Security engineers are responsible for testing and screening security software and for monitoring networks and systems for security breaches or intrusions. Where the security architect recommends, the security engineers implement and testing strategies. They also report on incidents and use those reports to prepare for future incidents. Security engineers will also keep track of the organization's state of security, and take the lead in educating other employees on cyber security.
A security analyst's main job is to analyze the security measures of a company and determine how effective they are. While the architect recommends and the engineer implements, the analyst is the day-to-day "operator" of the organization's cybersecurity system. They are responsible for insuring all networks and systems have security in place that works to prevent unauthorized access. Analysts observe moment to moment incidents and direct the hardware and software resources necessary to stop breaches and incursions. Analysts also ensure that all security systems are current with and appropriate to any software or hardware changes in the company.
Between the titles
Asked whether there is significant overlap between the duties that might be expected of those with titles of analysts, engineers, and architects, Diamond says that there is some overlap -- but only some.

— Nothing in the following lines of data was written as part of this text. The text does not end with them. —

(** Step 3 for one light: [(kd*cosNL + ks*cosObsR^m) * lightColor * albedo]
    with kd = 0.6, ks = 0.3, m = 8. *)
Definition contribution (point viewerPos : Vector4d) (hitObject : Sphere)
    (light : Light) : Color :=
  let N := normalVector hitObject point in
  let L := Vec.normalized (Vec.sub (light_pos light) point) in
  let cosNL := clamp0 (cosine N L) in
  let R := Vec.sub (Vec.scale (2 * cosine N L) N) L in
  let obs := Vec.normalized (Vec.sub viewerPos point) in
  let cosObsR := clamp0 (cosine obs R) in
  Col.mul (Col.scale (0.6 * cosNL + 0.3 * pow cosObsR 8) (light_color light))
          (getColor hitObject).

(** [ka * albedo] with ka = 0.1. *)
Definition ambient (hitObject : Sphere) : Color :=
  Col.scale 0.1 (getColor hitObject).

(** The ambient term plus the contributions of the lights, added in the
    order of the list. *)
Definition shade (point viewerPos : Vector4d) (hitObject : Sphere)
    (lights : list Light) : Color :=
  foldl Col.add (ambient hitObject)
        (map (contribution point viewerPos hitObject) lights).

(** 4.3: [generateRay(camera, width, height, pixelX, pixelY)], with the
    pixel offsets as mathematical integers. *)
Definition generateRay (cam : Camera) (width height : Z) (i j : Z) : Ray :=
  let centralRay := Vec.sub (cam_screenCenter cam) (cam_pos cam) in
  let screenRight := Vec.normalized (Vec.cross3 centralRay (cam_up cam)) in
  let screenUp := Vec.normalized (Vec.cross3 screenRight centralRay) in
  let fovRad := cam_fov cam * (pi / 180) in
  let step := tan (fovRad / 2) * Vec.norm centralRay
              / int2double (Z.quot width 2) in
  let x := (i - Z.quot width 2)%Z in
  let y := (j - Z.quot height 2)%Z in
  let pointOnScreen :=
    Vec.add (Vec.add (cam_screenCenter cam)
                     (Vec.scale (int2double x * step) screenRight))
            (Vec.scale (int2double y * step) screenUp) in
  mkRay (cam_pos cam) (Vec.normalized (Vec.sub pointOnScreen (cam_pos cam))).
End Spec.
End Spec.

(** The reflection vector of step 3c, in two readings, and step 3 for one
    light with the reflection vector left open. *)
Module SpecReflection.
Section SpecReflection.
Context {libm : Libm} {sops : SphereOps}.
Local Open Scope float_scope.

(** [R = 2*dot(N,L)*N - L]: the formula with the dot product itself. *)
Definition with_dot (N L : Vector4d) : Vector4d :=
  Vec.sub (Vec.scale (2 * Vec.dot N L) N) L.

(** [R = 2*c*N - L] with the cosine [c = dot(N,L)/|N|/|L|], not clamped. *)
Definition with_cosine (N L : Vector4d) : Vector4d :=
  Vec.sub (Vec.scale (2 * (Vec.dot N L / Vec.norm N / Vec.norm L)) N) L.

(** Steps 3a-3f for one light, on the color [c] accumulated so far: the
    diffuse cosine is clamped, the reflection vector is [refl N L]. *)
Definition accumulate (refl : Vector4d -> Vector4d -> Vector4d)
    (point viewerPos : Vector4d) (hitObject : Sphere) (N : Vector4d)
    (c : Color) (light : Light) : Color :=
  let L := Vec.normalized (Vec.sub (light_pos light) point) in
  let cosNL := Vec.dot N L / Vec.norm N / Vec.norm L in
  let diffuse := if cosNL <? 0 then 0 else cosNL in
  let R := refl N L in
  let obs := Vec.normalized (Vec.sub viewerPos point) in
  let cosObsR := Vec.dot obs R / Vec.norm obs / Vec.norm R in
  let specular := if cosObsR <? 0 then 0 else cosObsR in
  Col.add c (Col.mul (Col.scale (0.6 * diffuse + 0.3 * pow specular 8)
                                (light_color light))
                     (getColor hitObject)).
End SpecReflection.
End SpecReflection.

(* ===================================================================== *)
(** * A concrete scene *)
(* ===================================================================== *)

(** Concrete inputs on which the development is evaluated. *)
Module Sample.
Local Open Scope float_scope.

(** A stand-in for <cmath>: [pow] by repeated multiplication, for the
    exponent 8 the renderer uses; [tan] as the quotient of the Taylor
    polynomials of sine and cosine. *)
Definition pow8 (x : float) : float :=
  let x2 := x * x in let x4 := x2 * x2 in x4 * x4.

Fixpoint taylor (n : nat) (k : float) (x2 term acc : float) : float :=
  match n with
  | O => acc
  | S n' =>
      let term' := - term * x2 / ((k + 1) * (k + 2)) in
      taylor n' (k + 2) x2 term' (acc + term')
  end.

Definition sin (x : float) : float := taylor 12 1 (x * x) x x.
Definition cos (x : float) : float := taylor 12 0 (x * x) 1 1.

#[export] Instance libm : Libm := {|
  tan := fun x => sin x / cos x;
  pow := fun x y => if PrimFloat.eqb y 8 then pow8 x else nan
|}.

(** Modelled from the spec: the member functions of [Sphere] (Obj.hpp is
    not among the sources).  "intersect(ray): returns the smallest
    positive parametric distance along the ray at which the ray's line
    meets the sphere's surface, together with the world-space point at
    that distance; returns none if the ray's line misses the sphere or
    all intersections lie behind the ray origin"; "unit surface normal N
    at point"; "albedo". *)
Definition sphere_intersection (s : Sphere) (r : Ray)
    : float * option Vector4d :=
  let oc := Vec.sub (ray_origin r) (sph_center s) in
  let b := Vec.dot oc (ray_dir r) in
  let c := Vec.dot oc oc - sph_radius s * sph_radius s in
  let disc := b * b - c in
  if disc <? 0 then (0, None)
  else
    let t1 := - b - PrimFloat.sqrt disc in
    let t2 := - b + PrimFloat.sqrt disc in
    if 0 <? t1 then
      (t1, Some (Vec.add (ray_origin r) (Vec.scale t1 (ray_dir r))))
    else if 0 <? t2 then
      (t2, Some (Vec.add (ray_origin r) (Vec.scale t2 (ray_dir r))))
    else (0, None).

Definition sphere_normalVector (s : Sphere) (point : Vector4d) : Vector4d :=
  Vec.normalized (Vec.sub point (sph_center s)).

#[export] Instance sops : SphereOps := {|
  intersection := sphere_intersection;
  normalVector := sphere_normalVector;
  getColor := sph_color
|}.

Definition point (x y z : float) : Vector4d := mkVec x y z 1.
Definition gray (v : float) : Color := mkColor v v v.

(** A camera at the origin looking down the z axis, 90 degrees. *)
Definition cam : Camera :=
  mkCamera (point 0 0 0) (point 0 0 1) (mkVec 0 1 0 0) 90.

Definition near_sphere : Sphere := mkSphere (point 0 0 5) 1 (gray 1).
Definition far_sphere : Sphere := mkSphere (point 0 0 10) 1 (gray 0.5).
(** Same distance along the z axis as [near_sphere], other color. *)
Definition twin_sphere : Sphere := mkSphere (point 0 0 5) 1 (gray 0.25).

Definition axis_ray : Ray := mkRay (point 0 0 0) (mkVec 0 0 1 0).

(** A unit sphere at the origin, shaded at its north pole [(0,0,1)], seen
    from [(1,0,1)], lit from straight above. *)
Definition unit_sphere : Sphere := mkSphere (point 0 0 0) 1 (gray 1).
Definition pole : Vector4d := point 0 0 1.
Definition viewer : Vector4d := point 1 0 1.
Definition light_a : Light := mkLight (point 0 0 3) (gray 0.5).
Definition light_b : Light := mkLight (point 0 0 3) (gray 0.75).
(** A light below the surface point. *)
Definition light_below : Light := mkLight (point 0 0 (-1)) (gray 1).

Definition scene0 : Scene :=
  mkScene cam [far_sphere; near_sphere] [light_a; light_b].
Definition state0 : State := mkState scene0 [] ∅.
End Sample.

(* ===================================================================== *)
(** * Degenerate values *)
(* ===================================================================== *)

(** Classes of doubles, as decidable tests: a zero of either sign; a zero
    or a NaN; an infinity or a NaN; a finite number. *)
Module Fl.
Definition is_zero (x : float) : bool := PrimFloat.eqb x 0.

Definition zero_or_nan (x : float) : bool :=
  match Prim2SF x with
  | S754_zero _ | S754_nan => true
  | _ => false
  end.

Definition inf_or_nan (x : float) : bool :=
  match Prim2SF x with
  | S754_infinity _ | S754_nan => true
  | _ => false
  end.

Definition finite (x : float) : bool :=
  PrimFloat.ltb (PrimFloat.abs x) infinity.
End Fl.

(** A vector whose four coefficients are zeros; a vector whose four
    coefficients are finite. *)
Definition zero_vector (v : Vector4d) : bool :=
  Fl.is_zero (vx v) && Fl.is_zero (vy v) && Fl.is_zero (vz v)
  && Fl.is_zero (vw v).

Definition finite_vector (v : Vector4d) : bool :=
  Fl.finite (vx v) && Fl.finite (vy v) && Fl.finite (vz v)
  && Fl.finite (vw v).

Definition nan_vector : Vector4d := mkVec nan nan nan nan.
Definition nan_color : Color := mkColor nan nan nan.

(** Is the pixel [(i, j)] a cell of a [width] x [height] image? *)
Definition in_image (width height : Z) (ij : Z * Z) : bool :=
  (0 <=? fst ij) && (fst ij <? width) && (0 <=? snd ij) && (snd ij <? height).

(** What holds of the buffer [acc.1] and of the sphere kept [acc.2] after
    the scan of the whole list [objs] (lines 119-134): no sphere is hit
    strictly nearer than the buffer; the buffer is still [DBL_MAX] when no
    sphere is kept; the sphere kept is hit at the distance in the buffer,
    below [DBL_MAX], and no sphere before it is hit as near. *)
Definition scan_inv `{sops : SphereOps} (r : Ray) (objs : list Sphere)
    (acc : float * option Hit) : Prop :=
  (forall j s d p, objs !! j = Some s -> intersection s r = (d, Some p) ->
                   PrimFloat.ltb d acc.1 = false)
  /\ match acc.2 with
     | None => acc.1 = DBL_MAX
     | Some h =>
         objs !! hit_index h = Some (hit_sphere h)
         /\ intersection (hit_sphere h) r = (acc.1, Some (hit_point h))
         /\ PrimFloat.ltb acc.1 DBL_MAX = true
         /\ forall j s d p, (j < hit_index h)%nat -> objs !! j = Some s ->
              intersection s r = (d, Some p) -> PrimFloat.leb d acc.1 = false
     end.

(** More concrete inputs: a light at the shaded point, a scene without
    spheres, a scene without lights, a light at 45 degrees. *)
Module Edge.
Definition light_at_pole : Light := mkLight Sample.pole (Sample.gray 1).
Definition empty_scene : Scene := mkScene Sample.cam [] [Sample.light_a].
Definition empty_state : State := mkState empty_scene [] ∅.
Definition dark_scene : Scene :=
  mkScene Sample.cam [Sample.far_sphere; Sample.near_sphere] [].
Definition dark_state : State := mkState dark_scene [] ∅.
(** A light at 45 degrees above the pole, and a viewer straight above. *)
Definition light_45 : Light := mkLight (Sample.point 1 0 2) (Sample.gray 1).
Definition viewer_above : Vector4d := Sample.point 0 0 3.
End Edge.

(* ===================================================================== *)
(** * Facts about binary64 arithmetic *)
(* ===================================================================== *)

(** The comparison of doubles is a strict order; a division by 1 is exact;
    a positive [int] converts to a nonzero double.  All are derived from
    the specification of the primitive operations ([SpecFloat]). *)
Module FloatFacts.

Lemma compare_cont_Eq_antisym m m' :
  Pos.compare_cont Eq m' m = CompOpp (Pos.compare_cont Eq m m').
Proof. now rewrite Pos.compare_cont_antisym. Qed.

Lemma SFcompare_antisym f g :
  SFcompare g f = option_map CompOpp (SFcompare f g).
Proof.
  destruct f as [s|s| |s m e], g as [s'|s'| |s' m' e']; simpl;
    try destruct s; try destruct s'; try reflexivity;
    rewrite (Z.compare_antisym e e'), (compare_cont_Eq_antisym m m');
    destruct (e ?= e'); simpl; try reflexivity;
    now rewrite CompOpp_involutive.
Qed.

Lemma SFcompare_refl_not_Lt f : SFcompare f f <> Some Lt.
Proof.
  destruct f as [s|s| |s m e]; simpl; try destruct s; try discriminate;
    rewrite Z.compare_refl, Pos.compare_cont_refl; discriminate.
Qed.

"An analyst you wouldn't see as an architect or an engineer, typically, but then again, if they're tier-three as an analyst, they could be an engineer doing like high-level incident response," she says, and warms to the subject, continuing, "You really could be an analyst and do some engineering work. You could be an engineer and do some analyst's work. You can be an architect and do analyst's and engineering work."
There are, however, limits to how far titles can stretch. "You're most likely not going to be an analyst and also do architecture work," Diamond explains, because, "Architecture work is more product-oriented and implementation of products versus actually dealing with a bad actor or alerts." Still, she points out that many engineers and analysts cross into one another's territory if they're very senior.
Both Diamond and Gross say that experience trumps all when it comes to moving into cybersecurity and moving up the career ladder within cybersecurity. While cybersecurity education matters a bit, and certifications matter a bit more, being able to point to experience in the field catches the eye of those recruiting for open positions.
Demonstrating that experience can be a challenge when position titles are so fluid, so both Gross and Diamond say that moving outside the traditional resume can be critical for those building careers in cybersecurity. They recommend activities like writing blog posts, taking part in conferences like local Bsides, and participating in capture the flag activities as way to show expertise.
And when it comes to deciphering the job titles in a particular organization or industry, Gross suggests something she calls "investigative networking." She explains it, saying, "One of the best pieces of advice I ever got from a mentor was that if you ever want money from somebody, ask for advice. And if you ever want advice from somebody, ask for money." Gross modifies it to, "If you ever want a job, ask somebody for advice. And if you want someone to tell you why you're not good for the job, ask for the job."